According to Dr. Olga Rudneva, a member of the medical council of the Russian Natural Feeding Consultant Association, the problem of aggressive marketing is quite global. Baby-formula producers use every method of promotion, while their profit is growing “at an exponential rate.”
“All the measures aimed at tackling the marketing influence are described in the WHO’s ‘ International Code of Marketing of Breast Milk Substitutes’, which has existed since the ’80s. It’s a common tool that underlines the need to limit advertising and marketing methods, restrict contacts between companies and mothers, deny free samples being given to doctors or mothers, etc.,” she told RT.
“But if we look at the map showing how the code is implemented globally, we can note that in the US no methods are adopted at all.”
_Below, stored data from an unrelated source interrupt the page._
(* ===== verification/JsString.v ===== *)
(** * JavaScript strings

    A JavaScript string is a sequence of 16-bit code units; [jsstring] is the
    list of their values.  This file holds the string operations the
    sources use ([split], [join], [slice], [trim], [startsWith], [includes],
    [lastIndexOf], [toLowerCase] on ASCII, the two trailing-slash regular
    expressions) and the lemmas the components share about them. *)

From S2P Require Import Prelude.

Definition jsstring := list N.

#[export] Instance jsstring_eq_dec : EqDecision jsstring := _.
#[export] Instance jsstring_countable : Countable jsstring := _.

(** A source literal. Every literal of the modelled sources is ASCII. *)
Definition js (s : string) : jsstring :=
  map Ascii.N_of_ascii (String.list_ascii_of_string s).
Arguments js : simpl never.

Definition jseq (a b : jsstring) : bool := bool_decide (a = b).

Lemma jseq_refl a : jseq a a = true.
Proof. unfold jseq. by apply bool_decide_eq_true. Qed.

Lemma jseq_eq a b : jseq a b = true <-> a = b.
Proof. apply bool_decide_eq_true. Qed.

Lemma jseq_neq a b : jseq a b = false <-> a <> b.
Proof. apply bool_decide_eq_false. Qed.

(** A string used as a condition: only the empty string is falsy. *)
Definition nonempty (s : jsstring) : bool :=
  match s with [] => false | _ => true end.

(** Code units named in the sources. *)
Abbreviation cu_tab := 9%N.
Abbreviation cu_nl := 10%N.
Abbreviation cu_space := 32%N.
Abbreviation cu_amp := 38%N.
Abbreviation cu_slash := 47%N.
Abbreviation cu_eq := 61%N.
Abbreviation cu_question := 63%N.
Abbreviation cu_percent := 37%N.
Abbreviation cu_plus := 43%N.
Abbreviation cu_hash := 35%N.
Abbreviation cu_comma := 44%N.

(** Well-formed code unit sequences: every element fits 16 bits. *)
Definition units (s : jsstring) : Prop := Forall (fun c => (c < 65536)%N) s.

(** ** Prefix and substring tests *)

Fixpoint starts_with (p s : jsstring) : bool :=
  match p, s with
  | [], _ => true
  | c :: p', d :: s' => N.eqb c d && starts_with p' s'
  | _ :: _, [] => false
  end.

Lemma starts_with_spec p s : starts_with p s = true <-> exists r, s = p ++ r.
Proof.
  revert s. induction p as [|c p IH]; intros s; simpl.
  { split; eauto. }
  destruct s as [|d s]; [split; [done|intros [r Hr]; done]|].
  rewrite andb_true_iff, N.eqb_eq, IH. split.
  - intros [-> [r ->]]. eauto.
  - intros [r Hr]. injection Hr as -> ->. eauto.
Qed.

Lemma starts_with_app p s : starts_with p (p ++ s) = true.
Proof. apply starts_with_spec. eauto. Qed.

Fixpoint includes (p s : jsstring) : bool :=
  starts_with p s || match s with [] => false | _ :: s' => includes p s' end.

Lemma includes_spec p s : includes p s = true <-> exists a b, s = a ++ p ++ b.
Proof.
  induction s as [|c s IH]; simpl; rewrite orb_true_iff, starts_with_spec.
  - split.
    + intros [[r Hr]|]; [|done]. exists [], r. done.
    + intros (a & b & H). left. destruct a; [eauto|done].
  - rewrite IH. split.
    + intros [[r Hr]|(a & b & ->)]; [exists [], r; done|exists (c :: a), b; done].
    + intros ([|x a] & b & H); simplify_eq/=; [left; eauto|right; eauto].
Qed.

(** ** [split] and [join] *)

(** [s.split(sep)] for a non-empty separator: leftmost, non-overlapping. *)
Fixpoint split_go (sep : jsstring) (skip : nat) (s : jsstring) : list jsstring :=
  match s with
  | [] => [[]]
  | c :: s' =>
      match skip with
      | S k => split_go sep k s'
      | O =>
          if starts_with sep (c :: s') then [] :: split_go sep (length sep - 1) s'
          else match split_go sep 0 s' with
               | h :: t => (c :: h) :: t
               | [] => [[c]]
               end
      end
  end.

Definition split (sep s : jsstring) : list jsstring := split_go sep 0 s.

Fixpoint join (sep : jsstring) (l : list jsstring) : jsstring :=
  match l with
  | [] => []
  | [x] => x
  | x :: l' => x ++ sep ++ join sep l'
  end.

Lemma join_cons sep x y l : join sep (x :: y :: l) = x ++ sep ++ join sep (y :: l).
Proof. done. Qed.

Lemma split_go_cons sep k s : exists h t, split_go sep k s = h :: t.
Proof.
  revert k. induction s as [|c s IH]; intros k; simpl; [eauto|].
  destruct k; [|apply IH].
  destruct (starts_with sep (c :: s)); [eauto|].
  destruct (IH 0) as (h & t & ->). eauto.
Qed.

Lemma join_split_go sep k s : join sep (split_go sep k s) = drop k s \/ sep = [].
Proof.
  destruct sep as [|x sep]; [by right|left].
  revert k. induction s as [|c s IH]; intros k; [by destruct k|].
  destruct k as [|k]; [|apply IH].
  cbn [split_go drop]. destruct (starts_with (x :: sep) (c :: s)) eqn:E.
  - apply starts_with_spec in E as [r E]. simpl in E. injection E as -> ->.
    specialize (IH (length (x :: sep) - 1)).
    destruct (split_go_cons (x :: sep) (length (x :: sep) - 1) (sep ++ r)) as (h & t & Ht).
    rewrite Ht in IH |- *. rewrite join_cons, IH. simpl.
    by rewrite Nat.sub_0_r, drop_app_length.
  - specialize (IH 0). destruct (split_go_cons (x :: sep) 0 s) as (h & t & Ht).
    rewrite Ht in IH |- *. rewrite drop_0 in IH.
    destruct t; [simpl in *; by subst|].
    rewrite join_cons in IH |- *. simpl. by rewrite <- IH.
Qed.

(** Splitting and joining on the same separator is the identity. *)
Lemma join_split sep s : sep <> [] -> join sep (split sep s) = s.
Proof.
  intros Hsep. destruct (join_split_go sep 0 s) as [H|H]; [|done].
  unfold split. by rewrite H, drop_0.
Qed.

Lemma split_char_none c s : c ∉ s -> split [c] s = [s].
Proof.
  unfold split. induction s as [|d s IH]; intros Hn; [done|].
  apply not_elem_of_cons in Hn as [Hd Hn]. simpl.
  destruct (N.eqb_spec c d); [done|]. simpl. by rewrite IH.
Qed.

Lemma split_char_app c p s : c ∉ p -> split [c] (p ++ c :: s) = p :: split [c] s.
Proof.
  unfold split. induction p as [|d p IH]; intros Hn; simpl.
  - by rewrite N.eqb_refl.
  - apply not_elem_of_cons in Hn as [Hd Hn].
    destruct (N.eqb_spec c d); [done|]. simpl. by rewrite IH.
Qed.

(** Joining separator-free parts and splitting again gives the parts back. *)
Lemma split_join_char c l :
  l <> [] -> Forall (fun p => c ∉ p) l -> split [c] (join [c] l) = l.
Proof.
  intros Hne Hl. induction Hl as [|p l Hp Hl IH]; [done|].
  destruct l as [|q l]; [by apply split_char_none|].
  rewrite join_cons. etransitivity; [by apply (split_char_app c p)|].
  f_equal. by apply IH.
Qed.

Lemma split_char_free c s : Forall (fun p => c ∉ p) (split [c] s).
Proof.
  unfold split. induction s as [|d s IH]; simpl.
  - constructor; [apply not_elem_of_nil|constructor].
  - destruct (N.eqb_spec c d) as [->|Hne]; simpl.
    + constructor; [apply not_elem_of_nil|done].
    + destruct (split_go_cons [c] 0 s) as (h & t & Ht). rewrite Ht in IH |- *.
      inversion IH; subst. constructor; [|done].
      apply not_elem_of_cons; done.
Qed.

(** The parts of a string have the properties of its characters. *)
Lemma split_go_forallb (f : N -> bool) sep k s :
  forallb f s = true -> Forall (fun p => forallb f p = true) (split_go sep k s).
Proof.
  revert k. induction s as [|c s IH]; intros k Hf; [by constructor|].
  cbn [forallb] in Hf. apply andb_prop in Hf as [Hc Hf]. cbn [split_go].
  destruct k as [|k]; [|by apply IH]. destruct (starts_with sep (c :: s)).
  - constructor; [done|]. by apply IH.
  - pose proof (IH 0 Hf) as H. destruct (split_go sep 0 s) as [|h t]; constructor.
    + cbn [forallb]. by rewrite Hc.
    + constructor.
    + apply Forall_cons in H as [H _]. cbn [forallb]. by rewrite Hc.
    + by apply Forall_cons in H as [_ H].
Qed.

(** ** [slice], [lastIndexOf], [trim], [toLowerCase] *)

(** [s.slice(i, j)] for [0 <= i] and [0 <= j]. *)
Definition slice (i j : nat) (s : jsstring) : jsstring := drop i (take j s).

(** [s.slice(i)] for [0 <= i]. *)
Definition slice_from (i : nat) (s : jsstring) : jsstring := drop i s.

(** [JS whitespace and line terminators], removed by [trim]. *)
Definition is_space (c : N) : bool :=
  (((9 <=? c) && (c <=? 13)) || (c =? 32) || (c =? 160) || (c =? 5760)
  || ((8192 <=? c) && (c <=? 8202)) || (c =? 8232) || (c =? 8233)
  || (c =? 8239) || (c =? 8287) || (c =? 12288) || (c =? 65279))%N.

Fixpoint drop_while (f : N -> bool) (s : jsstring) : jsstring :=
  match s with
  | [] => []
  | c :: s' => if f c then drop_while f s' else s
  end.

Definition trim_end (f : N -> bool) (s : jsstring) : jsstring :=
  reverse (drop_while f (reverse s)).

Definition trim (s : jsstring) : jsstring := trim_end is_space (drop_while is_space s).

(** [s.replace(/\/+$/, "")] removes every trailing slash. *)
Definition strip_slashes (s : jsstring) : jsstring := trim_end (N.eqb cu_slash) s.

(** [s.replace(/\/$/, "")] removes one trailing slash. *)
Definition strip_slash (s : jsstring) : jsstring :=
  match reverse s with
  | c :: r => if N.eqb c cu_slash then reverse r else s
  | [] => s
  end.

Definition lower_ascii (c : N) : N :=
  if ((65 <=? c) && (c <=? 90))%N then (c + 32)%N else c.

Definition to_lower (s : jsstring) : jsstring := map lower_ascii s.

Lemma drop_while_head f s c r : drop_while f s = c :: r -> f c = false.
Proof.
  induction s as [|d s IH]; simpl; [done|].
  destruct (f d) eqn:E; [done|]. intros H. by simplify_eq.
Qed.

Lemma drop_while_suffix f s : exists p, s = p ++ drop_while f s /\ Forall (fun c => f c = true) p.
Proof.
  induction s as [|d s [p [Hp Hf]]]; simpl; [exists []; auto|].
  destruct (f d) eqn:E; [|exists []; auto].
  exists (d :: p). simpl. rewrite <- Hp. auto.
Qed.

Lemma drop_while_all f p s : Forall (fun c => f c = true) p -> drop_while f (p ++ s) = drop_while f s.
Proof. induction 1 as [|c p Hc Hp IH]; simpl; [done|]. by rewrite Hc. Qed.

Lemma trim_end_prefix f s : exists q, s = trim_end f s ++ q /\ Forall (fun c => f c = true) q.
Proof.
  unfold trim_end. destruct (drop_while_suffix f (reverse s)) as (p & Hp & Hf).
  exists (reverse p). split.
  - rewrite <- reverse_app, <- Hp. by rewrite reverse_involutive.
  - by apply Forall_reverse.
Qed.

Lemma trim_end_last f s r c : trim_end f s = r ++ [c] -> f c = false.
Proof.
  unfold trim_end. intros H. apply (f_equal reverse) in H.
  rewrite reverse_involutive, reverse_app in H. simpl in H.
  by eapply drop_while_head.
Qed.

Lemma trim_end_app f s q : Forall (fun c => f c = true) q -> trim_end f (s ++ q) = trim_end f s.
Proof.
  intros Hq. unfold trim_end. rewrite reverse_app, drop_while_all; [done|].
  by apply Forall_reverse.
Qed.

Lemma trim_end_id f s : (forall r c, s = r ++ [c] -> f c = false) -> trim_end f s = s.
Proof.
  intros H. destruct (trim_end_prefix f s) as (q & Hs & Hq).
  destruct (reverse q) as [|c q'] eqn:E.
  - apply (f_equal reverse) in E. rewrite reverse_involutive in E. subst q.
    by rewrite app_nil_r in Hs.
  - apply (f_equal reverse) in E. rewrite reverse_involutive, reverse_cons in E. subst q.
    apply Forall_app in Hq as [_ Hc]. inversion Hc; subst.
    rewrite (app_assoc (trim_end f s)) in Hs.
    apply H in Hs. congruence.
Qed.

Lemma strip_slashes_idem s : strip_slashes (strip_slashes s) = strip_slashes s.
Proof. apply trim_end_id. intros r c Hc. by eapply trim_end_last. Qed.

(** [value.lastIndexOf(c, from)], as [Some i] for an index found at or before
    [from].  [None] stands for -1. *)
Fixpoint last_index_upto (c : N) (n : nat) (s : jsstring) : option nat :=
  match n with
  | O => None
  | S m =>
      match s !! m with
      | Some d => if N.eqb d c then Some m else last_index_upto c m s
      | None => last_index_upto c m s
      end
  end.

Lemma last_index_upto_Some c n s i :
  last_index_upto c n s = Some i ->
  i < n /\ s !! i = Some c /\ forall j, i < j -> j < n -> s !! j <> Some c.
Proof.
  induction n as [|m IH]; simpl; [done|].
  destruct (s !! m) as [d|] eqn:Ed.
  - destruct (N.eqb_spec d c) as [->|Hne].
    + intros [= <-]. split_and!; [lia|done|]. intros; lia.
    + intros H. destruct (IH H) as (Hi & Hc & Hj). split_and!; [lia|done|].
      intros j ??. destruct (decide (j = m)) as [->|]; [congruence|]. apply Hj; lia.
  - intros H. destruct (IH H) as (Hi & Hc & Hj). split_and!; [lia|done|].
    intros j ??. destruct (decide (j = m)) as [->|]; [congruence|]. apply Hj; lia.
Qed.

Lemma last_index_upto_None c n s :
  last_index_upto c n s = None -> forall j, j < n -> s !! j <> Some c.
Proof.
  induction n as [|m IH]; simpl; [intros; lia|].
  destruct (s !! m) as [d|] eqn:Ed.
  - destruct (N.eqb_spec d c); [done|]. intros H j Hj.
    destruct (decide (j = m)) as [->|]; [congruence|]. apply IH; [done|lia].
  - intros H j Hj. destruct (decide (j = m)) as [->|]; [congruence|]. apply IH; [done|lia].
Qed.

#[export] Hint Resolve starts_with_app jseq_refl split_char_free : peanut.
Russia is not immune to the problem either, Dr. Rudneva points out. This year, the country’s parliament tried to completely outlaw infant formula advertising, but in the end decided to require such ads to contain information about the benefits of breastfeeding.
If the demand for baby formula is so high, and no one is unaffected by the shortage, what can we do? Both Dr. Rudneva and Dr. Mialon say that one option is to create more human milk banks. Another step that is urgently needed is to improve medics’ knowledge about breastfeeding.
“Everyone wants their babies to be healthy. The issue is not about ‘Did you manage to breastfeed or not?’ We should be protecting the health of our babies. Our doctors should be trained at helping us to breastfeed, the industries shouldn’t be able to market their product and be so close to our doctors,” Dr. Mialon concludes. “There shouldn’t be an agreement between mothers: It’s not the case that someone has failed. It’s because of the system we live in.”